↓↓↓

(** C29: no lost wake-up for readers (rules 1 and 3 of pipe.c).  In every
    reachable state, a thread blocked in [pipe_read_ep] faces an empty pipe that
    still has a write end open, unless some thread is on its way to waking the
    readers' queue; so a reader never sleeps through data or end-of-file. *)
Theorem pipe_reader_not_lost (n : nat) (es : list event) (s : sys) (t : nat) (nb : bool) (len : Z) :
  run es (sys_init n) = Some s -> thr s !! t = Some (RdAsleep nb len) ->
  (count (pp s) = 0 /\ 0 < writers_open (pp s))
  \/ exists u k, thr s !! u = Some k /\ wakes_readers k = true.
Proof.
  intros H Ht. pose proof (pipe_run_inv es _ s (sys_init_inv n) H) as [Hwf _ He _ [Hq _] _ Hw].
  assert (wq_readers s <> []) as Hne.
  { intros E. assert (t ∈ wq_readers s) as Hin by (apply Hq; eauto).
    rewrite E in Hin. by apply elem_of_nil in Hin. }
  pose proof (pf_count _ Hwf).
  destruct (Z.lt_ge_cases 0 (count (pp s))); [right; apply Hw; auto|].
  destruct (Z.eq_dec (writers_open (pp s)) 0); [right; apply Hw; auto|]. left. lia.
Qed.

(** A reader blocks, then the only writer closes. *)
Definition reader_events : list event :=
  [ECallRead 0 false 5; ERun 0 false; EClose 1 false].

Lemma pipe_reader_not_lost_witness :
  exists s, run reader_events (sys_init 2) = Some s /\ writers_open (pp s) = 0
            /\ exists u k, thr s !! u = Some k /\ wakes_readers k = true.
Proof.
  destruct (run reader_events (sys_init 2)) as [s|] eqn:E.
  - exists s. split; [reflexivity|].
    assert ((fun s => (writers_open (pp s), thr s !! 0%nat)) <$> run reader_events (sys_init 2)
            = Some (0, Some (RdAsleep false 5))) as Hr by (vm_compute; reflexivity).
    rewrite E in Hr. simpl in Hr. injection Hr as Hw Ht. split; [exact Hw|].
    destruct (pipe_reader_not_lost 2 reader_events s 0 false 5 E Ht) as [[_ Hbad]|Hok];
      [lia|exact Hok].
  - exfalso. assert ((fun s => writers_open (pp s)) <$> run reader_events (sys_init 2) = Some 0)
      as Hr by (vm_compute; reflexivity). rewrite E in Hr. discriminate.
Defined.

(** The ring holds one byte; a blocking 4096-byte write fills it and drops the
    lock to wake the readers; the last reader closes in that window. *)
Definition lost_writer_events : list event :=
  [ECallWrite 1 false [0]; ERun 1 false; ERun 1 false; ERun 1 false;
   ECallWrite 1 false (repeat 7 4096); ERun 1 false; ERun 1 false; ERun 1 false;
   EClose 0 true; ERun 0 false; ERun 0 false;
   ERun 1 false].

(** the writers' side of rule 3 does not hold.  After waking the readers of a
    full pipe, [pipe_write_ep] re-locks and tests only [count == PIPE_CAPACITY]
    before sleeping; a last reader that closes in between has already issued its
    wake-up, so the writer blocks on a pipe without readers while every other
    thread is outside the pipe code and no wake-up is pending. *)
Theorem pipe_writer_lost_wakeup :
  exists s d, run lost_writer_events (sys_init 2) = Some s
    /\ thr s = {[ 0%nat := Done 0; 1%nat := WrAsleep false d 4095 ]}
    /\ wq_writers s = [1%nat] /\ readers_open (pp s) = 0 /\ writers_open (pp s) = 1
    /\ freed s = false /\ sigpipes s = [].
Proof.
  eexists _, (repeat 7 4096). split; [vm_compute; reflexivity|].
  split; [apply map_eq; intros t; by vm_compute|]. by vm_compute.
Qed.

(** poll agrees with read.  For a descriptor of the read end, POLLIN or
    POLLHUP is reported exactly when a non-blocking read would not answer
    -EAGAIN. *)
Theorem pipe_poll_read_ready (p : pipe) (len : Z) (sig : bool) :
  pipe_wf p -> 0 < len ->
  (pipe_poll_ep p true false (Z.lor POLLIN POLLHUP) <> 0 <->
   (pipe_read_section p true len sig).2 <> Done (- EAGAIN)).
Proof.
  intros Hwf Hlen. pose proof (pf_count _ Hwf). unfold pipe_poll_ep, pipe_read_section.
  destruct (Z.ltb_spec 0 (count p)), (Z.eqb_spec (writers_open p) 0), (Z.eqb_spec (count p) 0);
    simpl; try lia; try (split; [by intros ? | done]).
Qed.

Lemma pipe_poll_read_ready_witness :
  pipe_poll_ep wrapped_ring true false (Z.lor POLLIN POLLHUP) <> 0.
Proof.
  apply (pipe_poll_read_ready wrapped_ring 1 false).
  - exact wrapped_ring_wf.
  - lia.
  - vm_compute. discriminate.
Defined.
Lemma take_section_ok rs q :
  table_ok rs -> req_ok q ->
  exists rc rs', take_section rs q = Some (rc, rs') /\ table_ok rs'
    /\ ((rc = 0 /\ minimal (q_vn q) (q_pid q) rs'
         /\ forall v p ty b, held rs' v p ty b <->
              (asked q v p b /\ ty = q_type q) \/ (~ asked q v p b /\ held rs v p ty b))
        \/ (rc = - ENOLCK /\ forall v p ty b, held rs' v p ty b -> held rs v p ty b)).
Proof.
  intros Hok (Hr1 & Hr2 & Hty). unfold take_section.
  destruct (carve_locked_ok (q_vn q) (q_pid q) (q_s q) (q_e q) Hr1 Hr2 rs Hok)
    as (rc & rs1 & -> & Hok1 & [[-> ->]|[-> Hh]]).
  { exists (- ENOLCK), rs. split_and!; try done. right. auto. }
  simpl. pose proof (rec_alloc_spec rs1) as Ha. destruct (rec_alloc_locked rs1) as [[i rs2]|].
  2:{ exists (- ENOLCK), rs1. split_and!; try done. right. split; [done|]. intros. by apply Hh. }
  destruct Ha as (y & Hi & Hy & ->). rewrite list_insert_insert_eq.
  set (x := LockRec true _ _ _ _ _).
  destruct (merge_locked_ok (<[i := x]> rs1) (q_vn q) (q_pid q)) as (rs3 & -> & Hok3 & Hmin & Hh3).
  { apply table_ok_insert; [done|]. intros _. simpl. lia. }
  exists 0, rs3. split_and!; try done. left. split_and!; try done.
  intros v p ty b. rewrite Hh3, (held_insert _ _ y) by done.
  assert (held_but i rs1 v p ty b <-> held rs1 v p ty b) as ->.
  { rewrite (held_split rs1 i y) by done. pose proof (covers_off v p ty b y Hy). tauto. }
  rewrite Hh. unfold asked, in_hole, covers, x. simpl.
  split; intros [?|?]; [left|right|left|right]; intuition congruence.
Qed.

↑↑↑
↓↓↓

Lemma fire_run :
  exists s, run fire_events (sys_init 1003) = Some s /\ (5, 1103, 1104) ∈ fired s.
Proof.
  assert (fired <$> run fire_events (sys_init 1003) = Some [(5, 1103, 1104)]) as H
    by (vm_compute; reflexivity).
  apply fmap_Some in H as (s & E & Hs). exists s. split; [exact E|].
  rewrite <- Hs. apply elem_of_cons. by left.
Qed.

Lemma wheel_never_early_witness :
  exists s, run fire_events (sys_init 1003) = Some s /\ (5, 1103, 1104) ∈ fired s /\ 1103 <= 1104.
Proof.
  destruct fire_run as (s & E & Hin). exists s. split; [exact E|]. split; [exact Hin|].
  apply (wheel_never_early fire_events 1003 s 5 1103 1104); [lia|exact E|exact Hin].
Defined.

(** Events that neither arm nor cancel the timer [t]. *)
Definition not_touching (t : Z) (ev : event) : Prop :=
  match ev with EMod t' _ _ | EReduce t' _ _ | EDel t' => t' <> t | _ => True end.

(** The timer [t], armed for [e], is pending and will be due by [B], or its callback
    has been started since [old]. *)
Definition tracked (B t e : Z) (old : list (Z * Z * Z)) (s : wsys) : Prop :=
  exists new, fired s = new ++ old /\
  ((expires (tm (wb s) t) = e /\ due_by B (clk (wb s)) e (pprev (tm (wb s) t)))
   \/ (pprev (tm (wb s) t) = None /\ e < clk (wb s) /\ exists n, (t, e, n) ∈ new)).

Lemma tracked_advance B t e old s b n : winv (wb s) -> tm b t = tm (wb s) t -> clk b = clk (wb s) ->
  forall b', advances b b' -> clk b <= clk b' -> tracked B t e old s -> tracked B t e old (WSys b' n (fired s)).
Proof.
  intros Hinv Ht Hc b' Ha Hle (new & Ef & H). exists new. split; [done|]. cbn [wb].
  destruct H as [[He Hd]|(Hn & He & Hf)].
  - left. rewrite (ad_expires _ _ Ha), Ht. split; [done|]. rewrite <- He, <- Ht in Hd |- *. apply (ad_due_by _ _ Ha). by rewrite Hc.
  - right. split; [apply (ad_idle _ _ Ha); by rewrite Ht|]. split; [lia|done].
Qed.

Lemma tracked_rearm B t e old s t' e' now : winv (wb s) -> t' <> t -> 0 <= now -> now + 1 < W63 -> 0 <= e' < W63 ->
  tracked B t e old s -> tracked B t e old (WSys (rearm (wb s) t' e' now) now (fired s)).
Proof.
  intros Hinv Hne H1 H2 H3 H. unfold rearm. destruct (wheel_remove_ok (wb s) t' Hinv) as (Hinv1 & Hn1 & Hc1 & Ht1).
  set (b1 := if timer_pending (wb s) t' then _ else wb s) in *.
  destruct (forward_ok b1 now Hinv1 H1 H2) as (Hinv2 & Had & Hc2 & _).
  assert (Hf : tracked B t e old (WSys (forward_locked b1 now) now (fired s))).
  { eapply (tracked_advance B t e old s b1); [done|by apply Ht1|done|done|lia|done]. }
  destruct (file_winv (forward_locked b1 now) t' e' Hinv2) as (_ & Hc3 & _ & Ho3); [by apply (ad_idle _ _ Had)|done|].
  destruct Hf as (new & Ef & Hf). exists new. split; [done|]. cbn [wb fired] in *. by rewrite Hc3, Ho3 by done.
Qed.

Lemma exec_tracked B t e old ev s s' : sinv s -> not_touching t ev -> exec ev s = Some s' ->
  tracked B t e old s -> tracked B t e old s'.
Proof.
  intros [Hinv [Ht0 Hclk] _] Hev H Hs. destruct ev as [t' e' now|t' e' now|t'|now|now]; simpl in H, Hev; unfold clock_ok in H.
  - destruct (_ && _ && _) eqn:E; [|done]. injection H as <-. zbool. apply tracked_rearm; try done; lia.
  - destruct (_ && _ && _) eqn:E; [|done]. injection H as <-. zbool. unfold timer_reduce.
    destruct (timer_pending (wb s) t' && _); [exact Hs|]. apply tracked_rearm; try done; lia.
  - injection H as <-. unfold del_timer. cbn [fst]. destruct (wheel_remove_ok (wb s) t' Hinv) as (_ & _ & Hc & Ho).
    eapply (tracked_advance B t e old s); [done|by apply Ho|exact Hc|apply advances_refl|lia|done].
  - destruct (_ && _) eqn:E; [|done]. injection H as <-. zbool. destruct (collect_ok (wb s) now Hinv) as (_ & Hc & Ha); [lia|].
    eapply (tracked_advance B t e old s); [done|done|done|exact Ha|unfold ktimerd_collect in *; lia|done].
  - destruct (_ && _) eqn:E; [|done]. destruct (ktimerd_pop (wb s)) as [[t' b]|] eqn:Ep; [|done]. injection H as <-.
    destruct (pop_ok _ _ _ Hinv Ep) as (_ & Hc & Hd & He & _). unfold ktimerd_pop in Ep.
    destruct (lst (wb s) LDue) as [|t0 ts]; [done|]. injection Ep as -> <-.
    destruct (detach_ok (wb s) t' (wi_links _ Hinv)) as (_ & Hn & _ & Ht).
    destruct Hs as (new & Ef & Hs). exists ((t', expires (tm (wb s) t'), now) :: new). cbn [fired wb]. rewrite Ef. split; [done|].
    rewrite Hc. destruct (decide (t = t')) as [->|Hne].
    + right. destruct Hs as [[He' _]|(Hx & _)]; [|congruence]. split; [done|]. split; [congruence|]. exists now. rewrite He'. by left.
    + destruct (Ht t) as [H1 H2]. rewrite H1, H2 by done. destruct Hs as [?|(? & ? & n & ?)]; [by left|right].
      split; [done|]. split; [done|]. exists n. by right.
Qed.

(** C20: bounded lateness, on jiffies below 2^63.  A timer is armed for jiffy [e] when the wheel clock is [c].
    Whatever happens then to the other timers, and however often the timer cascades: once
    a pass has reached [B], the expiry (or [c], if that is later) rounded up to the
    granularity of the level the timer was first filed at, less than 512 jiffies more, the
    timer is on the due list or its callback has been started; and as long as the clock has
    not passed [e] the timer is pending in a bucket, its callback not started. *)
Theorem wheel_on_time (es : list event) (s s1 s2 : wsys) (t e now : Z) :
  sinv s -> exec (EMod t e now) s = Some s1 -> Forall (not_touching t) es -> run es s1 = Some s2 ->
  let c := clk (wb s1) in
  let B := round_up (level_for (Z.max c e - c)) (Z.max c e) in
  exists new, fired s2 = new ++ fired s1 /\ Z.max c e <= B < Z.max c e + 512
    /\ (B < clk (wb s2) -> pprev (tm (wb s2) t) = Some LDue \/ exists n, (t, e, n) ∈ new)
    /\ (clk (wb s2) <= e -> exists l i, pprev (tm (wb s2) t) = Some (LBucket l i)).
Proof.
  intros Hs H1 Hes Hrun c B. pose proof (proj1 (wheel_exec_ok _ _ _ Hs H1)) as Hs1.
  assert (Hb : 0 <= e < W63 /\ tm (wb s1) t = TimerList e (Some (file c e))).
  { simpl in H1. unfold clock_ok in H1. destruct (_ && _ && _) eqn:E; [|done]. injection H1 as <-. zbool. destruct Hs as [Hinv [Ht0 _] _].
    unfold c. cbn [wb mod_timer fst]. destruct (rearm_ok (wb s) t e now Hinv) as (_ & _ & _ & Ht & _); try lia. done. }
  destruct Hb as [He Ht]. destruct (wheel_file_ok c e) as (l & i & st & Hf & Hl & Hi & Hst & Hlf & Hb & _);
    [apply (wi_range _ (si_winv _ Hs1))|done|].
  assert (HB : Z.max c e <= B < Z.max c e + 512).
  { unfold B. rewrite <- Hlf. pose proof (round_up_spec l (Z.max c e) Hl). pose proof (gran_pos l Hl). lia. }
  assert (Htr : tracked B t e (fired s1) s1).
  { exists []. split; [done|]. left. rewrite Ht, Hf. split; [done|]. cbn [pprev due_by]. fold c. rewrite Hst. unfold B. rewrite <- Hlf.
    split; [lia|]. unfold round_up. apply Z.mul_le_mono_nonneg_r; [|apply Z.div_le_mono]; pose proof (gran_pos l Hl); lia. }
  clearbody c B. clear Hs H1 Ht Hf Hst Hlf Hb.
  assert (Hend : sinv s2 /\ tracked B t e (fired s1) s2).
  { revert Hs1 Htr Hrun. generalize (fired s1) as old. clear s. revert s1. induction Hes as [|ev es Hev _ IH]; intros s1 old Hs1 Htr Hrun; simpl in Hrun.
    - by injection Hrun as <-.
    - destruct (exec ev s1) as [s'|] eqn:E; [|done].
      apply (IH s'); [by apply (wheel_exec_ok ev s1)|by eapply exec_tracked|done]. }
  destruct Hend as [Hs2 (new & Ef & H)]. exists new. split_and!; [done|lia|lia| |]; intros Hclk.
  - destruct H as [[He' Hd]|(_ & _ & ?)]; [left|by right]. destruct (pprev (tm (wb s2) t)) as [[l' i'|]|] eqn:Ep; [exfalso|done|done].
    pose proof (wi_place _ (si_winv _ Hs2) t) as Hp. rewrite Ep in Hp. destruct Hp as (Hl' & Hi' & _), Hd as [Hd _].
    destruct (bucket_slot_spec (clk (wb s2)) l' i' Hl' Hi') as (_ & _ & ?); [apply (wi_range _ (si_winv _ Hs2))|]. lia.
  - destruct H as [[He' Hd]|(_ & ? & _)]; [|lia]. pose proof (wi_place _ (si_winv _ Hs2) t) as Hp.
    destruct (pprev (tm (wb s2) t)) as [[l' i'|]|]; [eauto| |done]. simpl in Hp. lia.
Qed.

↑↑↑
↓↓↓

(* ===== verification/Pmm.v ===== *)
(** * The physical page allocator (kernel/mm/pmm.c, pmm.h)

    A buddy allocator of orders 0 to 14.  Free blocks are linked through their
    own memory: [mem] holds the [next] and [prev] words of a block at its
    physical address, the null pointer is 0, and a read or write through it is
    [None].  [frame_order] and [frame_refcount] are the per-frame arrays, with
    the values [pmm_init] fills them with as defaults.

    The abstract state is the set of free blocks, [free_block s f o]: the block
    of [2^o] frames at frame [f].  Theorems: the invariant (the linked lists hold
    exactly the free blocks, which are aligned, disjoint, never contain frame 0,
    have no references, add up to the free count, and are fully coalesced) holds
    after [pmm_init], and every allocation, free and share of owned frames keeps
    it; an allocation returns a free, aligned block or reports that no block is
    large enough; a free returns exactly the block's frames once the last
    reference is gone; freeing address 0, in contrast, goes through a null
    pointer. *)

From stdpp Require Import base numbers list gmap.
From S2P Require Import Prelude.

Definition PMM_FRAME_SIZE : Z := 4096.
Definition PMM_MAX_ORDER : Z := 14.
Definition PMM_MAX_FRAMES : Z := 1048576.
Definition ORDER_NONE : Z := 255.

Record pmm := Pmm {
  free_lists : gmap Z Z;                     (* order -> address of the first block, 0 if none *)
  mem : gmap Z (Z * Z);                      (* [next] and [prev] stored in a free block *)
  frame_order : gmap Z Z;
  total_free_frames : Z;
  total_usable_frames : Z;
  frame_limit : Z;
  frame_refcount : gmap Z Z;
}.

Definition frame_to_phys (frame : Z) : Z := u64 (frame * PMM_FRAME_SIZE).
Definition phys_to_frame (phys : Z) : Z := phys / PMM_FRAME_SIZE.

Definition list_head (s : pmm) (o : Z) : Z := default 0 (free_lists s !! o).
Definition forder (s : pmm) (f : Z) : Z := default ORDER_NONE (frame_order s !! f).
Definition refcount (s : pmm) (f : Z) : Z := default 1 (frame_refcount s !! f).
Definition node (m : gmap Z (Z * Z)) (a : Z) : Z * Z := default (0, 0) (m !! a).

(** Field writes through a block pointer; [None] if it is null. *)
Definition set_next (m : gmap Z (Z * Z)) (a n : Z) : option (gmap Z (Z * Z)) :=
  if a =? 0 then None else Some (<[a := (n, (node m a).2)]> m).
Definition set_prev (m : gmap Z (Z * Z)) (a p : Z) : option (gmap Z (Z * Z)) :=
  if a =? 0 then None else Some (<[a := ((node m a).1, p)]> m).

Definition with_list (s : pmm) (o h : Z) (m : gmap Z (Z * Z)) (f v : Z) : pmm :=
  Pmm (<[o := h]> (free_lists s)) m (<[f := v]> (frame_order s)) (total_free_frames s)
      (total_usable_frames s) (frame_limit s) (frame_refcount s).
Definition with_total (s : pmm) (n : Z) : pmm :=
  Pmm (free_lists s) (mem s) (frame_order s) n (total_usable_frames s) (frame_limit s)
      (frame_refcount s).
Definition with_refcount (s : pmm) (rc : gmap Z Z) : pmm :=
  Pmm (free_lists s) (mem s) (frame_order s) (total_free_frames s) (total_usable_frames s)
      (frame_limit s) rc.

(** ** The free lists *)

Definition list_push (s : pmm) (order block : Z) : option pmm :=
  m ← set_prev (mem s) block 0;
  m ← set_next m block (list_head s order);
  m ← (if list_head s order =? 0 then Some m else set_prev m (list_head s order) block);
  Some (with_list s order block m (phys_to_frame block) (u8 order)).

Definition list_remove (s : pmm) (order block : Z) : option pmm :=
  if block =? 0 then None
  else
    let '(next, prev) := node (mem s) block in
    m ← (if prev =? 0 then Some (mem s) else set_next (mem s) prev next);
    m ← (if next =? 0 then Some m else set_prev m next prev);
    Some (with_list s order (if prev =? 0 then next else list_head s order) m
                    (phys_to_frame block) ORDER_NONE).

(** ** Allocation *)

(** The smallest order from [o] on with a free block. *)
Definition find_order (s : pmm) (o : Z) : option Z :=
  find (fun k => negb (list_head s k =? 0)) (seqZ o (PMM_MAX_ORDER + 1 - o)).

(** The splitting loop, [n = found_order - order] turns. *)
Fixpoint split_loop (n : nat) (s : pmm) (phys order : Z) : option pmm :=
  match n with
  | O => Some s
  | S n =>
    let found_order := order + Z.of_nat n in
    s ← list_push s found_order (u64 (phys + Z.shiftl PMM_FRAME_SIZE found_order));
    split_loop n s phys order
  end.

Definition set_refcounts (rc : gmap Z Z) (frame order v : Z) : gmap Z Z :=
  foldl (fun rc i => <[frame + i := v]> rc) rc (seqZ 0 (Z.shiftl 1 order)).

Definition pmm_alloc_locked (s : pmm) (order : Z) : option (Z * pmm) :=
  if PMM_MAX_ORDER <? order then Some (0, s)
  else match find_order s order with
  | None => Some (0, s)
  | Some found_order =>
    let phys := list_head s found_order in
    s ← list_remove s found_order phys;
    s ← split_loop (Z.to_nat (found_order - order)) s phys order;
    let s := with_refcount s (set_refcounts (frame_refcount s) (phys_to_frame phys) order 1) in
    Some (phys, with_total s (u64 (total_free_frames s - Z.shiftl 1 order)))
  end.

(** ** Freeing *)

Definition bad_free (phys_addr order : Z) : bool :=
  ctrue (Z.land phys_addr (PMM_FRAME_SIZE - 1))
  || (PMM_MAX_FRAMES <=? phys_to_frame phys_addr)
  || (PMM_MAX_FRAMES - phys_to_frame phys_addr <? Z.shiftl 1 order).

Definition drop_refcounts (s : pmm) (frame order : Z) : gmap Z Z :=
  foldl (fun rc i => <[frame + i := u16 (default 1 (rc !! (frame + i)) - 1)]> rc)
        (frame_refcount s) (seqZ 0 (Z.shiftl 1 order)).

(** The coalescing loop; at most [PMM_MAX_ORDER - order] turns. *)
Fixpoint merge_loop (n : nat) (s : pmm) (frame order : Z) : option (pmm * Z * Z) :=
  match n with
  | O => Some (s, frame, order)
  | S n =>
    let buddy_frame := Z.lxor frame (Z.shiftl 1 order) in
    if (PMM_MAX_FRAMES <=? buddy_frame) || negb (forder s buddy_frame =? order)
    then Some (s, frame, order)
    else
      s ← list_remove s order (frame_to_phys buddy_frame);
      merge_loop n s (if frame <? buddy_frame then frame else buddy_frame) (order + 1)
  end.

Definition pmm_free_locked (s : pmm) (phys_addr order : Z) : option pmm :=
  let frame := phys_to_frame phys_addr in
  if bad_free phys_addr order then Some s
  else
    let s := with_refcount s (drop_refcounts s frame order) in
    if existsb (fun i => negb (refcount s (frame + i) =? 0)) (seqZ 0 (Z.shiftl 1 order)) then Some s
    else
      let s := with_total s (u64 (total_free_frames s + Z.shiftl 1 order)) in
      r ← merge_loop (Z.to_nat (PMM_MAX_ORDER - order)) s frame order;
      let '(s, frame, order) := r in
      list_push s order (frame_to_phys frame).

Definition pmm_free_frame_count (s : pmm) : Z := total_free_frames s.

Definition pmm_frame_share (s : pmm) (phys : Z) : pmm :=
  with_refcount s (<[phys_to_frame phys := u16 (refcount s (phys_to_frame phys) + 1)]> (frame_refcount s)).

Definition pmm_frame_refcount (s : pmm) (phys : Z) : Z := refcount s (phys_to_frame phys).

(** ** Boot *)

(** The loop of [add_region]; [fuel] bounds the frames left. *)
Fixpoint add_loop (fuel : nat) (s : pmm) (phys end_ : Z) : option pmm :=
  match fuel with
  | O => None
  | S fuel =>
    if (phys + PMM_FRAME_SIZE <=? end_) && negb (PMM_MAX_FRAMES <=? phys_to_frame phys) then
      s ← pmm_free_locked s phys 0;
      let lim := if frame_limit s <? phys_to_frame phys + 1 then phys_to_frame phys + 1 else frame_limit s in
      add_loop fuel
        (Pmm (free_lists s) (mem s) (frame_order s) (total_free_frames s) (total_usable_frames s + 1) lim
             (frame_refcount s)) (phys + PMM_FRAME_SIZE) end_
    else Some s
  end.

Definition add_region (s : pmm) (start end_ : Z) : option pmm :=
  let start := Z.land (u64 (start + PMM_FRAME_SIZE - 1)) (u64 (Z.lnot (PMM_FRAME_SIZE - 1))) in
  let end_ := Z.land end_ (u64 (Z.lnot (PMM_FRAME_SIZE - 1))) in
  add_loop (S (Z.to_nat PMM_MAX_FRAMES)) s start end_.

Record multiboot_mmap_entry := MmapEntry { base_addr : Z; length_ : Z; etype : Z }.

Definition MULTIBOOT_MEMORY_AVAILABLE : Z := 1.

↑↑↑

#### WHAT YOU ARE ASKED TO DO
Repeat the entries above verbatim, but only from the line that has "Definition pmm_frame_refcount (s" down to the line that has "Definition add_region (s", inclusive.

#### RESPONSE TO THIS TASK
Definition pmm_frame_refcount (s : pmm) (phys : Z) : Z := refcount s (phys_to_frame phys).

(** ** Boot *)

(** The loop of [add_region]; [fuel] bounds the frames left. *)
Fixpoint add_loop (fuel : nat) (s : pmm) (phys end_ : Z) : option pmm :=
  match fuel with
  | O => None
  | S fuel =>
    if (phys + PMM_FRAME_SIZE <=? end_) && negb (PMM_MAX_FRAMES <=? phys_to_frame phys) then
      s ← pmm_free_locked s phys 0;
      let lim := if frame_limit s <? phys_to_frame phys + 1 then phys_to_frame phys + 1 else frame_limit s in
      add_loop fuel
        (Pmm (free_lists s) (mem s) (frame_order s) (total_free_frames s) (total_usable_frames s + 1) lim
             (frame_refcount s)) (phys + PMM_FRAME_SIZE) end_
    else Some s
  end.

Definition add_region (s : pmm) (start end_ : Z) : option pmm :=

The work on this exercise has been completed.